Task requirements: A word-for-word copy of the entries is the only acceptable reply.

Dataset excerpts:
- - - - - - -

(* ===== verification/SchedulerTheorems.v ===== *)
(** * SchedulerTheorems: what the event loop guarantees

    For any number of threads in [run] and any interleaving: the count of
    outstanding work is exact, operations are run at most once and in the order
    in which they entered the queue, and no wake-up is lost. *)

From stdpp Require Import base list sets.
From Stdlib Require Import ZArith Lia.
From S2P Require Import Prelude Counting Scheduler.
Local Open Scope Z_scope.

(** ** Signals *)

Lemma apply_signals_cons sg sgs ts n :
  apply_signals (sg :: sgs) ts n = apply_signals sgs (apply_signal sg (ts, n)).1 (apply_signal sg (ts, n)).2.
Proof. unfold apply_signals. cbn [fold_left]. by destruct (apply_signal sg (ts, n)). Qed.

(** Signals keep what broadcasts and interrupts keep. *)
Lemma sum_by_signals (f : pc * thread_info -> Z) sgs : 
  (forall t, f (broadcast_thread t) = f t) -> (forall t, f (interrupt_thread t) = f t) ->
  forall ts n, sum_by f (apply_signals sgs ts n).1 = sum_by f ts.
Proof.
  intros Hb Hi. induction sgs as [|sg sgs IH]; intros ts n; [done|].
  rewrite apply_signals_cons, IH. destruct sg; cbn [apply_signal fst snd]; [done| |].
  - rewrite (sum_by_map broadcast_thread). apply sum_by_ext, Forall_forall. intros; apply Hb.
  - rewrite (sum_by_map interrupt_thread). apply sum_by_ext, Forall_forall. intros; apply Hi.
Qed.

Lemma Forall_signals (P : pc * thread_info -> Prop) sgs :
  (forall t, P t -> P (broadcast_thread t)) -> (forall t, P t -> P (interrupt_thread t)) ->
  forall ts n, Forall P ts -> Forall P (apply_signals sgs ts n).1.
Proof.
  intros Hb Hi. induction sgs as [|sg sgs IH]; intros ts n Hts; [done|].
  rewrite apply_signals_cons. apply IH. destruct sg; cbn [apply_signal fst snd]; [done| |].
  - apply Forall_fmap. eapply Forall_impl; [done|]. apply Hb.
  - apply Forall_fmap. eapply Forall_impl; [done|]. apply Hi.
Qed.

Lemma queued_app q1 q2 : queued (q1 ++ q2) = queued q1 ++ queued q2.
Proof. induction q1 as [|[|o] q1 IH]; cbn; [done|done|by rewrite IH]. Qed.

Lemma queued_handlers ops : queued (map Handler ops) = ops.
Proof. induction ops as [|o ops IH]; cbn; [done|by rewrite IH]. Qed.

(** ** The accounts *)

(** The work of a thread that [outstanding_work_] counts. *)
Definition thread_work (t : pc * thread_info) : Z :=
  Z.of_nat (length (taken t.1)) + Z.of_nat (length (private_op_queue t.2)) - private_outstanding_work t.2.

- - - - - - -

Solution to the exercise:
(* ===== verification/SchedulerTheorems.v ===== *)
(** * SchedulerTheorems: what the event loop guarantees

    For any number of threads in [run] and any interleaving: the count of
    outstanding work is exact, operations are run at most once and in the order
    in which they entered the queue, and no wake-up is lost. *)

From stdpp Require Import base list sets.
From Stdlib Require Import ZArith Lia.
From S2P Require Import Prelude Counting Scheduler.
Local Open Scope Z_scope.

(** ** Signals *)

Lemma apply_signals_cons sg sgs ts n :
  apply_signals (sg :: sgs) ts n = apply_signals sgs (apply_signal sg (ts, n)).1 (apply_signal sg (ts, n)).2.
Proof. unfold apply_signals. cbn [fold_left]. by destruct (apply_signal sg (ts, n)). Qed.

(** Signals keep what broadcasts and interrupts keep. *)
Lemma sum_by_signals (f : pc * thread_info -> Z) sgs : 
  (forall t, f (broadcast_thread t) = f t) -> (forall t, f (interrupt_thread t) = f t) ->
  forall ts n, sum_by f (apply_signals sgs ts n).1 = sum_by f ts.
Proof.
  intros Hb Hi. induction sgs as [|sg sgs IH]; intros ts n; [done|].
  rewrite apply_signals_cons, IH. destruct sg; cbn [apply_signal fst snd]; [done| |].
  - rewrite (sum_by_map broadcast_thread). apply sum_by_ext, Forall_forall. intros; apply Hb.
  - rewrite (sum_by_map interrupt_thread). apply sum_by_ext, Forall_forall. intros; apply Hi.
Qed.

Lemma Forall_signals (P : pc * thread_info -> Prop) sgs :
  (forall t, P t -> P (broadcast_thread t)) -> (forall t, P t -> P (interrupt_thread t)) ->
  forall ts n, Forall P ts -> Forall P (apply_signals sgs ts n).1.
Proof.
  intros Hb Hi. induction sgs as [|sg sgs IH]; intros ts n Hts; [done|].
  rewrite apply_signals_cons. apply IH. destruct sg; cbn [apply_signal fst snd]; [done| |].
  - apply Forall_fmap. eapply Forall_impl; [done|]. apply Hb.
  - apply Forall_fmap. eapply Forall_impl; [done|]. apply Hi.
Qed.

Lemma queued_app q1 q2 : queued (q1 ++ q2) = queued q1 ++ queued q2.
Proof. induction q1 as [|[|o] q1 IH]; cbn; [done|done|by rewrite IH]. Qed.

Lemma queued_handlers ops : queued (map Handler ops) = ops.
Proof. induction ops as [|o ops IH]; cbn; [done|by rewrite IH]. Qed.

(** ** The accounts *)

(** The work of a thread that [outstanding_work_] counts. *)
Definition thread_work (t : pc * thread_info) : Z :=
  Z.of_nat (length (taken t.1)) + Z.of_nat (length (private_op_queue t.2)) - private_outstanding_work t.2.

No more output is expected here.